The coupon discount website has seen phenomenal success in its first 2 years of trading, and chosen instead to reject Google’s offer in favour of seeking other funding, ahead of a rumoured flotation later this year.
What has made Groupon so spectacularly successful is the relative simplicity of its marketing strategy. It is based on 6 simple principles combining a local strategy, a low-risk advertising model, targeted marketing, organic merchant growth, scalability and intuitive employee training techniques. Other companies would do well to learn from the approach.
Groupon operates by signing up consumers up to its discount coupon website, offering daily email updates on offers that are tailored to the consumer and the locality in which he/she lives.
The offer only becomes active if a predetermined number of customers take up the offer, thereby ensuring that companies get enough take up to make the offer financially viable. By making offers available by locality, say Manchester or Birmingham, bland and meaningless offers are avoided, and consumers are only hit with offers that are directly relevant to them and their circumstances. Groupon is currently refining its targeted marketing even further in the next few months, by offering a sophisticated search that will flag up discounts that are both gender and age related.
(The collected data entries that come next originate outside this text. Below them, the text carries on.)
(** [x.toFixed(1)]. *)
Definition toFixed1 (x : t) : string :=
  match x with
  | S754_nan => "NaN"
  | S754_infinity false => "Infinity"
  | S754_infinity true => "-Infinity"
  | S754_zero _ => "0.0"
  | S754_finite s m e =>
      if at_least_1e21 m e then number_to_string x
      else (if s then "-" else "") ++ one_decimal (nearest_tenth m e)
  end.
End ToFixed.

End Number.

(* ===================================================================== *)
(** * Hex digests and [parseInt(_, 16)]                                   *)
(* ===================================================================== *)

Module Hex.

Definition digit (d : N) : ascii :=
  match String.get (N.to_nat d) "0123456789abcdef" with
  | Some c => c
  | None => "0"%char
  end.

(** The [w] low hexadecimal digits of [n], most significant first:
    [digest("hex")] of a digest of [4 * w] bits. *)
Fixpoint encode (w : nat) (n : N) : string :=
  match w with
  | O => ""
  | S k => encode k (n / 16) ++ String (digit (n mod 16)) ""
  end.

Definition value (c : ascii) : option Z :=
  let b := Z.of_nat (nat_of_ascii c) in
  if (48 <=? b) && (b <=? 57) then Some (b - 48)
  else if (97 <=? b) && (b <=? 102) then Some (b - 87)
  else if (65 <=? b) && (b <=? 70) then Some (b - 55)
  else None.

(** The longest prefix of hexadecimal digits. *)
Fixpoint digits (s : string) : list Z :=
  match s with
  | EmptyString => []
  | String c rest =>
      match value c with
      | Some d => d :: digits rest
      | None => []
      end
  end.

Definition number (ds : list Z) : Z := fold_left (fun acc d => 16 * acc + d) ds 0.

Definition drop_sign (s : string) : bool * string :=
  match s with
  | String "-" rest => (true, rest)
  | String "+" rest => (false, rest)
  | _ => (false, s)
  end.

Definition drop_0x (s : string) : string :=
  match s with
  | String "0" (String "x" rest) => rest
  | String "0" (String "X" rest) => rest
  | _ => s
  end.

(** [parseInt(s, 16)]; [None] is NaN.  The result is the exact integer,
    which is the Number [parseInt] returns as long as it is below 2^53
    (the script parses eight digits). *)
Definition parseInt16 (s : string) : option Z :=
  let s := JsString.bytes (JsString.strip false (JsString.to_bytes s)) in
  let '(neg, s) := drop_sign s in
  match digits (drop_0x s) with
  | [] => None
  | ds => Some (if neg then - number ds else number ds)
  end.

End Hex.

(* ===================================================================== *)
(** * The digests of the host's [crypto]: MD5 (RFC 1321), SHA-1 (RFC 3174) *)
(* ===================================================================== *)

Module Crypto.
Local Open Scope N_scope.

Definition w32 (x : N) : N := x mod 2 ^ 32.

Definition not32 (x : N) : N := N.lxor x 0xffffffff.

(** Rotation to the left of a 32-bit word. *)
Definition rotl (x c : N) : N :=
  w32 (N.lor (N.shiftl x c) (N.shiftr x (32 - c))).

(** The bytes [update(s)] digests. *)
Definition message_bytes (s : string) : list N :=
  map N_of_ascii (list_ascii_of_string s).

(** [count] bytes of [n], least significant first. *)
Fixpoint le_bytes (count : nat) (n : N) : list N :=
  match count with
  | O => []
  | S k => n mod 256 :: le_bytes k (n / 256)
  end.

Definition be_bytes (count : nat) (n : N) : list N := rev (le_bytes count n).

(** The number a list of bytes spells, most significant first. *)
Definition be_number (l : list N) : N := fold_left (fun acc b => 256 * acc + b) l 0.

Definition le_number (l : list N) : N := be_number (rev l).

(** The message, a 1 bit, zeros up to 56 modulo 64 bytes, and the length in
    bits as the 8 bytes [length_field]. *)
Definition pad (bytes length_field : list N) : list N :=
  let len := List.length bytes in
  let zeros := ((64 - (len + 9) mod 64) mod 64)%nat in
  (bytes ++ [128] ++ repeat 0 zeros ++ length_field)%list.

(** [n] consecutive groups of [size] elements. *)
Fixpoint groups {A} (size n : nat) (l : list A) : list (list A) :=
  match n with
  | O => []
  | S k => firstn size l :: groups size k (skipn size l)
  end.

(** The 16-word blocks of a padded message. *)
Definition blocks (number : list N -> N) (padded : list N) : list (list N) :=
  map (fun block => map number (groups 4 16 block))
      (groups 64 (List.length padded / 64) padded).

(** ** MD5 *)

Definition md5_K : list N :=
  [ 0xd76aa478; 0xe8c7b756; 0x242070db; 0xc1bdceee;
    0xf57c0faf; 0x4787c62a; 0xa8304613; 0xfd469501;
    0x698098d8; 0x8b44f7af; 0xffff5bb1; 0x895cd7be;
    0x6b901122; 0xfd987193; 0xa679438e; 0x49b40821;
    0xf61e2562; 0xc040b340; 0x265e5a51; 0xe9b6c7aa;
    0xd62f105d; 0x02441453; 0xd8a1e681; 0xe7d3fbc8;
    0x21e1cde6; 0xc33707d6; 0xf4d50d87; 0x455a14ed;
    0xa9e3e905; 0xfcefa3f8; 0x676f02d9; 0x8d2a4c8a;
    0xfffa3942; 0x8771f681; 0x6d9d6122; 0xfde5380c;
    0xa4beea44; 0x4bdecfa9; 0xf6bb4b60; 0xbebfbc70;
    0x289b7ec6; 0xeaa127fa; 0xd4ef3085; 0x04881d05;
    0xd9d4d039; 0xe6db99e5; 0x1fa27cf8; 0xc4ac5665;
    0xf4292244; 0x432aff97; 0xab9423a7; 0xfc93a039;
    0x655b59c3; 0x8f0ccc92; 0xffeff47d; 0x85845dd1;
    0x6fa87e4f; 0xfe2ce6e0; 0xa3014314; 0x4e0811a1;
    0xf7537e82; 0xbd3af235; 0x2ad7d2bb; 0xeb86d391 ].

Definition md5_S : list N :=
  [ 7; 12; 17; 22; 7; 12; 17; 22; 7; 12; 17; 22; 7; 12; 17; 22;
    5; 9; 14; 20; 5; 9; 14; 20; 5; 9; 14; 20; 5; 9; 14; 20;
    4; 11; 16; 23; 4; 11; 16; 23; 4; 11; 16; 23; 4; 11; 16; 23;
    6; 10; 15; 21; 6; 10; 15; 21; 6; 10; 15; 21; 6; 10; 15; 21 ].

Definition md5_step (M : list N) (st : N * N * N * N) (i : nat) : N * N * N * N :=
  let '(A, B, C, D) := st in
  let '(F, g) :=
    if (i <? 16)%nat then (N.lor (N.land B C) (N.land (not32 B) D), i)
    else if (i <? 32)%nat then (N.lor (N.land D B) (N.land (not32 D) C), ((5 * i + 1) mod 16)%nat)
    else if (i <? 48)%nat then (N.lxor B (N.lxor C D), ((3 * i + 5) mod 16)%nat)
    else (N.lxor C (N.lor B (not32 D)), ((7 * i) mod 16)%nat) in
  let F := w32 (F + A + nth i md5_K 0 + nth g M 0) in
  (D, w32 (B + rotl F (nth i md5_S 0)), B, C).

Definition md5_block (st : N * N * N * N) (M : list N) : N * N * N * N :=
  let '(a, b, c, d) := st in
  let '(A, B, C, D) := fold_left (md5_step M) (seq 0 64) st in
  (w32 (a + A), w32 (b + B), w32 (c + C), w32 (d + D)).
(** [handle_new_build], the post_save receiver for [Build]. *)
Definition handle_new_build (instance : Build) (st : Store) : Store :=
  if 0 <? List.length (dependency_set st (b_job instance)) then
    fold_left
      (fun st dependency =>
         fold_left
           (fun st project_dependency =>
              save_project_dependency
                (with_current_build project_dependency (Some (b_pk instance))) st)
           (auto_tracked_set st dependency) st)
      (dependency_set st (b_job instance)) st
  else st.

Definition with_key (pb : ProjectBuild) (key : string) : ProjectBuild :=
  mkProjectBuild (pb_pk pb) (pb_project pb) (pb_requested_by pb)
                 (pb_requested_at pb) (pb_ended_at pb) (pb_status pb)
                 (pb_phase pb) key.

Definition with_pk_requested_at (pb : ProjectBuild) (pk : nat) (t : datetime)
    : ProjectBuild :=
  mkProjectBuild pk (pb_project pb) (pb_requested_by pb) t (pb_ended_at pb)
                 (pb_status pb) (pb_phase pb) (pb_build_key pb).

(** [models.Model.save] for a ProjectBuild: a row with the instance's key is
    updated; otherwise a row is inserted, with a fresh key when the instance
    has none, and [requested_at] set by [auto_now_add]. *)
Definition Model_save (now : datetime) (pk : option nat) (self : ProjectBuild)
    (st : Store) : Store * ProjectBuild :=
  match pk with
  | Some k =>
      if existsb (fun r => pb_pk r =? k) (projectbuilds st) then
        let row := with_pk_requested_at self k (pb_requested_at self) in
        (mkStore (builds st) (artifacts st) (dependencies st) (projects st)
                 (project_dependencies st)
                 (map (fun r => if pb_pk r =? k then row else r) (projectbuilds st))
                 (projectbuild_dependencies st) (archives st)
                 (archive_artifacts st),
         row)
      else
        let row := with_pk_requested_at self k now in
        (mkStore (builds st) (artifacts st) (dependencies st) (projects st)
                 (project_dependencies st) (projectbuilds st ++ [row])%list
                 (projectbuild_dependencies st) (archives st)
                 (archive_artifacts st),
         row)
  | None =>
      let k := S (fold_right (fun r m => Nat.max (pb_pk r) m) 0 (projectbuilds st)) in
      let row := with_pk_requested_at self k now in
      (mkStore (builds st) (artifacts st) (dependencies st) (projects st)
               (project_dependencies st) (projectbuilds st ++ [row])%list
               (projectbuild_dependencies st) (archives st)
               (archive_artifacts st),
       row)
  end.

(** [ProjectBuild.save]: an instance without a key of its own ([not self.pk])
    gets its [build_id] from [generate_projectbuild_id], evaluated at
    [today]; then the row is written at [now].  [None] is the ValueError of
    [strftime]. *)
Definition ProjectBuild_save (today now : datetime) (pk : option nat)
    (self : ProjectBuild) (st : Store) : option (Store * ProjectBuild) :=
  match pk with
  | None | Some 0 =>
      match generate_projectbuild_id st (pb_project self) today with
      | Some key => Some (Model_save now pk (with_key self key) st)
      | None => None
      end
  | Some _ => Some (Model_save now pk self st)
  end.

End Projects.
What makes Groupon such a success is that it offers an opportunity for smaller scale companies to access an enormous and previously untapped market.
Unlike traditional forms of advertising, there are no upfront costs. Consequently demand is high and not all companies have any guarantee that their bid to advertise will be successful. Of course, there is no such thing as a free lunch: successful businesses will have to discount heavily to satisfy Groupon’s criteria and share a proportion of its proceeds, but the trade off is obviously still worth it, judging by the number of companies vying to get on the Groupon bandwagon.
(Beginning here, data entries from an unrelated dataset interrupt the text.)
(** A state file in the shape of a record loads as a record. *)
Theorem loaded_record s v :
  scalars s = true -> Json.loads s = Some v -> record_shape v = true ->
  is_record v = true.
Proof.
  intros Hs Hv Hshape. apply record_of_shape; [exact Hshape|].
  eapply loads_well_formed; eassumption.
Qed.
End Loaded.

(** * The redirect resolver *)

Module Resolver.
Import DictFacts.

Section Steps.
Variable E : env.
Variables (os_name url : str) (st : state).

Lemma probe_no_header data :
  requests_head E url = HeadResponse None ->
  probe E data (os_name, url) st = (Return data, logged st (no_location_line os_name)).
Proof. intros H. unfold probe, try_except, bind. rewrite H. reflexivity. Qed.

Lemma probe_empty_header data :
  requests_head E url = HeadResponse (Some []) ->
  probe E data (os_name, url) st = (Return data, logged st (no_location_line os_name)).
Proof. intros H. unfold probe, try_except, bind. rewrite H. reflexivity. Qed.

Lemma probe_request_exception data e :
  requests_head E url = HeadRaises e -> isinstance e RequestException = true ->
  probe E data (os_name, url) st = (Return data, logged st (error_fetching_line os_name e)).
Proof.
  intros H He. unfold probe, try_except, bind. rewrite H. unfold raise.
  unfold isinstance_any. cbn [existsb]. rewrite He. reflexivity.
Qed.

Lemma probe_other_exception data e :
  requests_head E url = HeadRaises e -> isinstance e RequestException = false ->
  probe E data (os_name, url) st = (Raise e, st).
Proof.
  intros H He. unfold probe, try_except, bind. rewrite H. unfold raise.
  unfold isinstance_any. cbn [existsb]. rewrite He. reflexivity.
Qed.

Variables (c : N) (l : str).
Hypothesis Hhead : requests_head E url = HeadResponse (Some (c :: l)).

Lemma probe_known d urls :
  Dict.get os_name d = Some (PDict urls) -> Dict.mem (c :: l) urls = true ->
  probe E (PDict d) (os_name, url) st = (Return (PDict d), st).
Proof.
  intros Hd Hu. unfold probe, try_except, bind. rewrite Hhead.
  unfold lift, Py.contains, Dict.mem. rewrite Hd. cbn [negb ret].
  unfold Py.getitem. rewrite Hd. unfold Dict.mem in Hu.
  destruct (Dict.get (c :: l) urls); [reflexivity|discriminate].
Qed.

Lemma probe_new_url d urls :
  Dict.get os_name d = Some (PDict urls) -> Dict.mem (c :: l) urls = false ->
  probe E (PDict d) (os_name, url) st =
  (Return (PDict (Dict.set os_name (PDict (Dict.set (c :: l) (stamp E os_name) urls)) d)),
   logged st (added_line os_name (c :: l))).
Proof.
  intros Hd Hu. unfold probe, try_except, bind. rewrite Hhead.
  unfold lift, Py.contains, Dict.mem. rewrite Hd. cbn [negb ret].
  unfold Py.getitem. rewrite Hd. unfold Dict.mem in Hu.
  destruct (Dict.get (c :: l) urls); [discriminate|]. reflexivity.
Qed.

Lemma probe_new_product d :
  Dict.get os_name d = None ->
  probe E (PDict d) (os_name, url) st =
  (Return (PDict (Dict.set os_name (PDict [(c :: l, stamp E os_name)]) d)),
   logged st (added_line os_name (c :: l))).
Proof.
  intros Hd. unfold probe, try_except, bind. rewrite Hhead.
  unfold lift, Py.contains, Dict.mem. rewrite Hd. cbn [negb Py.setitem].
  unfold Py.getitem. rewrite get_set_same. cbn [Dict.get Dict.set Py.setitem].
  rewrite set_set. reflexivity.
Qed.


(** The step on a record, as one function of the record. *)
Lemma probe_record d :
  is_record (PDict d) = true ->
  probe E (PDict d) (os_name, url) st =
  (Return (PDict (record_with d os_name (c :: l) (stamp E os_name))),
   match entry (PDict d) os_name (c :: l) with
   | Some _ => st
   | None => logged st (added_line os_name (c :: l))
   end).
Proof.
  intros Hr. unfold record_with, entry.
  destruct (Dict.get os_name d) as [v|] eqn:Hd.
  - assert (is_urls v = true) as Hv.
    { cbn [is_record] in Hr. apply andb_true_iff in Hr. destruct Hr as [_ Hr].
      rewrite forallb_forall in Hr. apply get_in in Hd.
      specialize (Hr _ Hd). apply andb_true_iff in Hr. apply Hr. }
    destruct v as [ | | | | | urls]; try discriminate Hv.
    destruct (Dict.mem (c :: l) urls) eqn:Hm.
    + rewrite (probe_known d urls Hd Hm). unfold Dict.mem in Hm.
      destruct (Dict.get (c :: l) urls); [reflexivity|discriminate].
    + rewrite (probe_new_url d urls Hd Hm). unfold Dict.mem in Hm.
      destruct (Dict.get (c :: l) urls); [discriminate|reflexivity].
  - rewrite (probe_new_product d Hd). reflexivity.
Qed.

End Steps.

(** ** The record after an observation *)

Lemma record_value d os_name v :
  is_record (PDict d) = true -> Dict.get os_name d = Some v ->
  exists urls, v = PDict urls /\ is_urls (PDict urls) = true.
Proof.
  intros Hr Hd. cbn [is_record] in Hr. apply andb_true_iff in Hr. destruct Hr as [_ Hr].
  rewrite forallb_forall in Hr. apply get_in in Hd.
  specialize (Hr _ Hd). apply andb_true_iff in Hr. destruct Hr as [_ Hv]. cbn [snd] in Hv.
  destruct v as [ | | | | | urls]; try discriminate Hv. eauto.
Qed.

Lemma entry_record_with d os_name location s product u :
  is_record (PDict d) = true ->
  entry (PDict (record_with d os_name location s)) product u =
  match entry (PDict d) product u with
  | Some x => Some x
  | None => if Str.eqb product os_name && Str.eqb u location then Some s else None
  end.
Proof.
  intros Hr. unfold record_with, entry.
  destruct (Dict.get os_name d) as [v|] eqn:Hd.
  - destruct (record_value d os_name v Hr Hd) as (urls & -> & Hurls).
    destruct (Str.eqb product os_name) eqn:Hp.
    + apply str_eqb_eq in Hp. subst product. rewrite Hd.
      destruct (Dict.mem location urls) eqn:Hm.
      * rewrite Hd. destruct (Dict.get u urls) eqn:Hu; [reflexivity|].
        cbn [andb]. destruct (Str.eqb u location) eqn:Hul; [|reflexivity].
        apply str_eqb_eq in Hul. subst u. unfold Dict.mem in Hm. rewrite Hu in Hm.
        discriminate.
      * rewrite get_set_same. cbn [andb].
        destruct (Str.eqb u location) eqn:Hul.
        -- apply str_eqb_eq in Hul. subst u. rewrite get_set_same.
           apply get_mem in Hm. rewrite Hm. reflexivity.
        -- apply str_eqb_neq in Hul. rewrite get_set_other by assumption.
           destruct (Dict.get u urls); reflexivity.
    + cbn [andb]. apply str_eqb_neq in Hp.
      destruct (Dict.mem location urls).
      * destruct (Dict.get product d) as [[ | | | | | ?]|]; try reflexivity.
        destruct (Dict.get u _); reflexivity.
      * rewrite get_set_other by assumption.
        destruct (Dict.get product d) as [[ | | | | | ?]|]; try reflexivity.
        destruct (Dict.get u _); reflexivity.
  - destruct (Str.eqb product os_name) eqn:Hp.
    + apply str_eqb_eq in Hp. subst product. rewrite get_set_same, Hd. cbn [andb Dict.get].
      destruct (Str.eqb u location); reflexivity.
    + cbn [andb]. apply str_eqb_neq in Hp. rewrite get_set_other by assumption.
      destruct (Dict.get product d) as [[ | | | | | ?]|]; try reflexivity.
      destruct (Dict.get u _); reflexivity.
Qed.

Lemma is_record_record_with d os_name location s :
  is_record (PDict d) = true -> text_ok os_name = true -> text_ok location = true ->
  is_timestamp_value s = true ->
  is_record (PDict (record_with d os_name location s)) = true.
Proof.
  intros Hr Hos Hloc Hs. unfold record_with.
  destruct (Dict.get os_name d) as [v|] eqn:Hd.
  - destruct (record_value d os_name v Hr Hd) as (urls & -> & Hurls).
    destruct (Dict.mem location urls); [exact Hr|].
    cbn [is_record] in *. apply andb_true_iff in Hr. destruct Hr as [Hu Hf].
    apply andb_true_iff. split; [apply unique_keys_set, Hu|].
    apply forallb_set; [exact Hf|]. cbn [fst snd]. rewrite Hos. cbn [andb is_urls] in *.
    apply andb_true_iff in Hurls. destruct Hurls as [Hu2 Hf2].
    apply andb_true_iff. split; [apply unique_keys_set, Hu2|].
    apply forallb_set; [exact Hf2|]. cbn [fst snd]. rewrite Hloc, Hs. reflexivity.
  - cbn [is_record] in *. apply andb_true_iff in Hr. destruct Hr as [Hu Hf].
    apply andb_true_iff. split; [apply unique_keys_set, Hu|].
    apply forallb_set; [exact Hf|]. cbn [fst snd is_urls unique_keys forallb Dict.mem Dict.get].
    rewrite Hos, Hloc, Hs. reflexivity.
Qed.

(** ** The loop *)

Lemma scalars_text_ok s : scalars s = true -> text_ok s = true.
Proof.
  induction s as [|c s IH]; [reflexivity|]. unfold scalars. cbn [forallb text_ok].
  intros H. apply andb_true_iff in H. destruct H as [Hc Hs].
  rewrite (IH Hs), andb_true_r. unfold scalar in Hc.
  apply andb_true_iff in Hc. destruct Hc as [Hmax Hsur].
  unfold code_point. rewrite Hmax. cbn [andb]. apply negb_true_iff.
  unfold splits_pair, Json.is_high_surrogate.
  apply negb_true_iff, andb_false_iff in Hsur.
  destruct Hsur as [H|H]; rewrite N.leb_gt in H.
  - rewrite (proj2 (N.leb_gt 55296 c)) by exact H. reflexivity.
  - rewrite (proj2 (N.leb_gt c 56319)) by lia. rewrite andb_false_r. reflexivity.
Qed.

Lemma scalars_app a b : scalars (a ++ b) = scalars a && scalars b.
Proof. apply forallb_app. Qed.

Lemma scalars_pad w n : scalars (Iso.pad w n) = true.
Proof.
  revert n. induction w as [|w IH]; intros n; [reflexivity|].
  cbn [Iso.pad]. rewrite scalars_app, IH. cbn [andb scalars forallb].
  rewrite andb_true_r. unfold scalar.
  assert (n mod 10 < 10) as H by (apply N.mod_lt; lia).
  revert H. generalize (n mod 10). intros r H.
  apply andb_true_iff. split; [apply N.ltb_lt; lia|].
  apply negb_true_iff, andb_false_iff. left. apply N.leb_gt. lia.
Qed.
Since its launch in 2009 Groupon has managed to continue to grow organically without having to spend money promoting itself heavily to other business partners. Which ever sector of the market Groupon targets next, there is already a demand for its services. The beauty of the concept based on locality is that it can apply anywhere and works well in any town or city worldwide. It is this ‘relevance’ that makes it the success it is.
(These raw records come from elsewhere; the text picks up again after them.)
(** ** The module that owns the gateway *)

Lemma channelReaction_spec (object : nat) (e : Effect) (c : Channel) :
  gateways (fst (channelReaction object e c)) = gateways c /\
  fluxerGateway (fst (channelReaction object e c)) = fluxerGateway c /\
  gatewaySessionId (fst (channelReaction object e c)) =
    moduleSessionAfter (moduleSessionId c) (gatewaySessionId c) e.
Proof.
  destruct e as [| | | | | | | | data | | | [|p] | [|p]]; simpl;
    try destruct (getProp data "id"); repeat split.
Qed.

Lemma channelReactions_spec (object : nat) (es : list Effect) :
  forall c,
    gateways (fst (channelReactions object es c)) = gateways c /\
    fluxerGateway (fst (channelReactions object es c)) = fluxerGateway c /\
    gatewaySessionId (fst (channelReactions object es c)) =
      fold_left (moduleSessionAfter (moduleSessionId c)) es (gatewaySessionId c).
Proof.
  induction es as [|e rest IH]; intros c; [repeat split|].
  simpl. destruct (channelReaction_spec object e c) as [Hg [Hf Hs]].
  destruct (channelReaction object e c) as [c1 out1]. simpl in *.
  destruct (IH c1) as [Hg' [Hf' Hs']].
  destruct (channelReactions object rest c1) as [c2 out2]. simpl in *.
  rewrite Hg', Hf', Hs', Hg, Hf, Hs.
  assert (Hm : moduleSessionId c1 = moduleSessionId c)
    by (unfold moduleSessionId; rewrite Hg, Hf; reflexivity).
  rewrite Hm. repeat split.
Qed.

Lemma fold_session_without_ready (current : JVal) (es : list Effect) :
  (forall data, ~ In (CallOnReady data) es) ->
  forall sid,
    fold_left (moduleSessionAfter current) es sid = JNull \/
    (fold_left (moduleSessionAfter current) es sid = sid /\ ~ In CallOnDisconnect es).
Proof.
  induction es as [|e rest IH]; intros Hno sid; [right; split; [reflexivity | intros []]|].
  assert (Hno' : forall data, ~ In (CallOnReady data) rest)
    by (intros data H; apply (Hno data); right; exact H).
  simpl. destruct e;
    try (destruct (IH Hno' sid) as [H|[H Hn]];
         [left; exact H | right; split; [exact H | intros [Hd|Hd]; [discriminate|auto]]]).
  - exfalso. apply (Hno data). left. reflexivity.
  - simpl. destruct (IH Hno' JNull) as [H|[H _]]; left; exact H.
Qed.

Lemma fold_session_without_disconnect (current : JVal) (es : list Effect) :
  ~ In CallOnDisconnect es ->
  forall sid,
    fold_left (moduleSessionAfter current) es sid = current \/
    (fold_left (moduleSessionAfter current) es sid = sid /\
     forall data, ~ In (CallOnReady data) es).
Proof.
  induction es as [|e rest IH]; intros Hno sid; [right; split; [reflexivity | intros ? []]|].
  assert (Hno' : ~ In CallOnDisconnect rest) by (intros H; apply Hno; right; exact H).
  simpl. destruct e;
    try (destruct (IH Hno' sid) as [H|[H Hn]];
         [left; exact H
         | right; split; [exact H | intros d [Hd|Hd]; [discriminate | exact (Hn d Hd)]]]).
  - simpl. destruct (IH Hno' current) as [H|[H _]]; left; exact H.
  - exfalso. apply Hno. left. reflexivity.
Qed.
Any company is only as good and efficient as the people it employs.
Groupon has taken the unprecedented step of developing its own Academy for Writers to ensure that its marketing materials are all up to certain standards and relevant to the brand which it markets.
It’s easy enough to understand why Google was so interested in the company. It is forecast to be on target to make a billion dollars in sales, which is faster than any other company in history, and is based on a simple formula which is supremely fitted to these times of economic austerity. There are many other rivals to Groupon’s crown, but given the companies phenomenal success so far, it would be unwise to bet against this success continuing.